Before i left Australia, there was a podcast I enjoyed listening to – it was called Preppers Podcast. It was aimed at the American phenomenon called preppers. These are people preparing for the end of the world, or rather, the end of government and the beginning of a chaos that would require them to fend for themselves. The podcast covered all areas of self-sufficiency, from making your own hunting rifle more powerful, to making drinking water from wee. The unifying theme was a hatred of interference from the various government bodies in the USA, and many of these people probably voted for Trump.
I now think I understand why.
The country is a basket case. Particularly it’s overbearing and inefficient beaurocracies.
If you’ve ever been through LAX airport, you will know what I am talking about.
Although as an Australian I have a visa waiver (the ESTA), and I can enter the USA and any of its territories, but it turns out that if I enter on my private yacht, I have to have an old fashioned visa. To get this B1-2 tourist visa I have to sell my first and second children, spend two weeks filling out forms, talk to two thousand un-interested and uninformed officials, and use four different antique websites.

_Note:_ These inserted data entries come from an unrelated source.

(** X4: one vector is shared by all translation units of a tool run: the
    run collects, unit after unit in the order the front-end processed them,
    exactly what a walk over each unit alone collects.  The report lists
    them all under a single header, which names the first source path only,
    and the total line counts them all. *)
Theorem tool_run_concatenates_units
  (m d : bool) (path : string) (others : list string) (FE : FrontEndRun) :
  exists per_unit,
    Forall2 (fun Context r =>
               collect (getSourceManager Context)
                 (getTranslationUnitDecl Context) = Some r)
      (translationUnits FE) per_unit /\
    Tool_run FE [] = Some (Result FE, List.concat per_unit) /\
    main (inr (commandLine m d (path :: others))) FE
    = Some {| stdout :=
                "=== Declarations from " ++ path ++ " ===" ++ nl ++ nl
                ++ catLines (map reportLine
                               (filter (fun r => negb d || is_definition r)
                                  (List.concat per_unit)))
                ++ totalLine (List.concat per_unit);
              stderr := diagnostics FE;
              exit_status := Result FE |}.
Proof.
  exists (map recordsOfUnit (translationUnits FE)).
  split; [apply collect_units|].
  rewrite <- flat_map_concat_map. split.
  - unfold Tool_run. rewrite runConsumers_spec. reflexivity.
  - rewrite main_parsed, printResults_spec. unfold reportHeader.
    cbn [commandLine getSourcePathList DefinitionsOnly List.length
         Nat.ltb Nat.leb nth].
    repeat (rewrite append_assoc; simpl). reflexivity.
Qed.

(** ** What the definitions-only report keeps *)

Lemma filter_of_map {A B : Type} (f : B -> bool) (g : A -> B) (l : list A) :
  filter f (map g l) = map g (filter (fun a => f (g a)) l).
Proof.
  induction l as [|a l IH]; simpl; [reflexivity|].
  rewrite IH. destruct (f (g a)); reflexivity.
Qed.

Lemma filter_of_filter {A : Type} (p q : A -> bool) (l : list A) :
  filter p (filter q l) = filter (fun a => q a && p a) l.
Proof.
  induction l as [|a l IH]; simpl; [reflexivity|].
  destruct (q a); simpl; rewrite IH; reflexivity.
Qed.

Lemma filter_of_flat_map {A B : Type} (p : B -> bool) (f : A -> list B)
  (l : list A) :
  filter p (flat_map f l) = flat_map (fun a => filter p (f a)) l.
Proof.
  induction l as [|a l IH]; simpl; [reflexivity|].
  now rewrite filter_app, IH.
Qed.

Lemma definitions_of_unit SM N :
  filter is_definition (recordsOf SM [N])
  = map (recordOf SM)
      (filter (fun D => recorded SM D && isDefinition D) (preorder N)).
Proof.
  unfold recordsOf. simpl. rewrite app_nil_r.
  rewrite filter_of_map, filter_of_filter. reflexivity.
Qed.

(** X5: with the definitions-only flag the report lists, unit by unit and in
    pre-order, exactly the eligible hooked nodes on which [isDefinition] is
    true, while the total still counts every record; a node on which
    [isDefinition] is true is a function, a record or an enum, so no
    variable, typedef, field or enumerator is ever listed under the flag. *)
Theorem definitions_only_lists_defining_occurrences
  (m : bool) (paths : list string) (FE : FrontEndRun) :
  main (inr (commandLine m true paths)) FE
  = Some {| stdout :=
              reportHeader paths
              ++ catLines
                   (map reportLine
                      (flat_map
                         (fun Context =>
                            map (recordOf (getSourceManager Context))
                              (filter
                                 (fun D =>
                                    recorded (getSourceManager Context) D
                                    && isDefinition D)
                                 (preorder (getTranslationUnitDecl Context))))
                         (translationUnits FE)))
              ++ totalLine (flat_map recordsOfUnit (translationUnits FE));
            stderr := diagnostics FE;
            exit_status := Result FE |}
  /\ forall D, isDefinition D = true -> isFunctionRecordOrEnum D = true.
Proof.
  split.
  - rewrite main_parsed, printResults_spec. simpl.
    rewrite filter_of_flat_map. do 6 f_equal.
    apply flat_map_ext. intros Context. apply definitions_of_unit.
  - intros D. by_class D; unfold isDefinition, isFunctionRecordOrEnum; simpl;
      intros H; try reflexivity; discriminate H.
Qed.

(** ** Records and enums without a name *)

(** X6: a record without a name is rendered with the placeholder
    [<anonymous>] after its keyword, [struct] for a struct, [union] for a
    union and [class] for every other tag kind (an interface too); an enum
    without a name is rendered as [enum <anonymous>;]. *)
Theorem anonymous_tag_signature
  (L : SourceLocation.t) (K : RecordKind) (T : TagTypeKind) (isDef : bool) :
  getDeclarationString
    {| getLocation := L;
       getClass := IsRecord {| RecordDecl.getKind := K;
                               RecordDecl.getTagKind := T;
                               RecordDecl.getNameAsString := "";
                               RecordDecl.isThisDeclarationADefinition := isDef |} |}
  = Some (recordKeyword T ++ "<anonymous>;") /\
  getDeclarationString
    {| getLocation := L;
       getClass := IsEnum {| EnumDecl.getNameAsString := "";
                             EnumDecl.isThisDeclarationADefinition := isDef |} |}
  = Some "enum <anonymous>;".
Proof. split; [destruct T; reflexivity | reflexivity]. Qed.

(** ** Lines of the report *)

Lemma countNewlines_app a b :
  countNewlines (a ++ b) = (countNewlines a + countNewlines b)%nat.
Proof.
  induction a as [|c a IH]; simpl; [reflexivity|]. rewrite IH. lia.
Qed.

Lemma countNewlines_uint d : countNewlines (NilEmpty.string_of_uint d) = 0%nat.
Proof. induction d; simpl; assumption || reflexivity. Qed.

Lemma countNewlines_reportLine decl :
  countNewlines (reportLine decl) = S (countNewlines (declaration decl)).
Proof.
  unfold reportLine, to_string. rewrite !countNewlines_app, !countNewlines_uint.
  destruct (is_definition decl); simpl; lia.
Qed.

Lemma countNewlines_lines Decls :
  Forall (fun r => countNewlines (declaration r) = 0%nat) Decls ->
  countNewlines (catLines (map reportLine Decls)) = List.length Decls.
Proof.
  induction 1 as [|r Decls Hr _ IH]; simpl; [reflexivity|].
  rewrite countNewlines_app, countNewlines_reportLine, Hr, IH. reflexivity.
Qed.

(** X7: when neither the first source path nor any signature contains a line
    end, the report holds exactly one line per printed record, between the
    two lines of the header (present when a source path was given) and the
    two lines of the total. *)
Theorem report_has_one_line_per_record
  (OptionsParser : CommonOptionsParser) (Decls : list DeclInfo) :
  countNewlines (nth 0 (getSourcePathList OptionsParser) "") = 0%nat ->
  Forall (fun r => countNewlines (declaration r) = 0%nat) Decls ->
  countNewlines (printResults OptionsParser Decls)
  = ((match getSourcePathList OptionsParser with [] => 0 | _ => 2 end)
     + List.length (filter (fun r => negb (DefinitionsOnly OptionsParser)
                                     || is_definition r) Decls)
     + 2)%nat.
Proof.
  intros Hpath Hsig. rewrite printResults_spec, !countNewlines_app.
  rewrite countNewlines_lines.
  2:{ rewrite Forall_forall in *. intros r Hr. apply filter_In in Hr.
      apply Hsig, Hr. }
  assert (Htotal : countNewlines (totalLine Decls) = 2%nat).
  { unfold totalLine, to_string.
    rewrite !countNewlines_app, countNewlines_uint. reflexivity. }
  assert (Hheader :
            countNewlines (reportHeader (getSourcePathList OptionsParser))
            = match getSourcePathList OptionsParser with [] => 0 | _ => 2 end).
  { unfold reportHeader. destruct (getSourcePathList OptionsParser) as [|p ps].
    - reflexivity.
    - cbn [List.length Nat.ltb Nat.leb nth] in *.
      rewrite !countNewlines_app, Hpath. reflexivity. }
  rewrite Htotal, Hheader. lia.
Qed.

Lemma report_has_one_line_per_record_witness :
  countNewlines
    (printResults (commandLine false false ["t.c"])
       (recordsOfUnit scenarioContext))
  = (2 + 7 + 2)%nat.
Proof.
  apply (report_has_one_line_per_record (commandLine false false ["t.c"])
           (recordsOfUnit scenarioContext)).
  - reflexivity.
  - vm_compute. repeat constructor.
Defined.

(** ** Variables, parameters and enumerators *)

Example parameters_are_recorded :
  option_map (map signatureAndStatus) (collect (mainBuffer addText) addTree)
  = Some [ ("int add(int a, int b);", false); ("int a;", false); ("int b;", false) ].
Proof. reflexivity. Qed.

Puerto Rico, east of the Dominican Republic across the Mona Passage, is a USA territory, almost the 51st state. To sail there we would have to get 5 separate B1/2 visas at a cost of USD 1000. After 10 days of trying to get their website working, we decided that we might try the uncertain loophole of catching a commercial flight to San Juan in PR, and asking to get our passports stamped and then returning and jumping on the boat and sail across. This mutated into a brilliant plan whereupon Janine and the Kids would catch a one-way flight, and I would sail the passage solo and meet them in Boqueron, both of us pleasantly rested (me from the kids, and the others avoiding a testing sail). This would require just me to apply for the visa, and worked out a lot cheaper. I thought it would be easier.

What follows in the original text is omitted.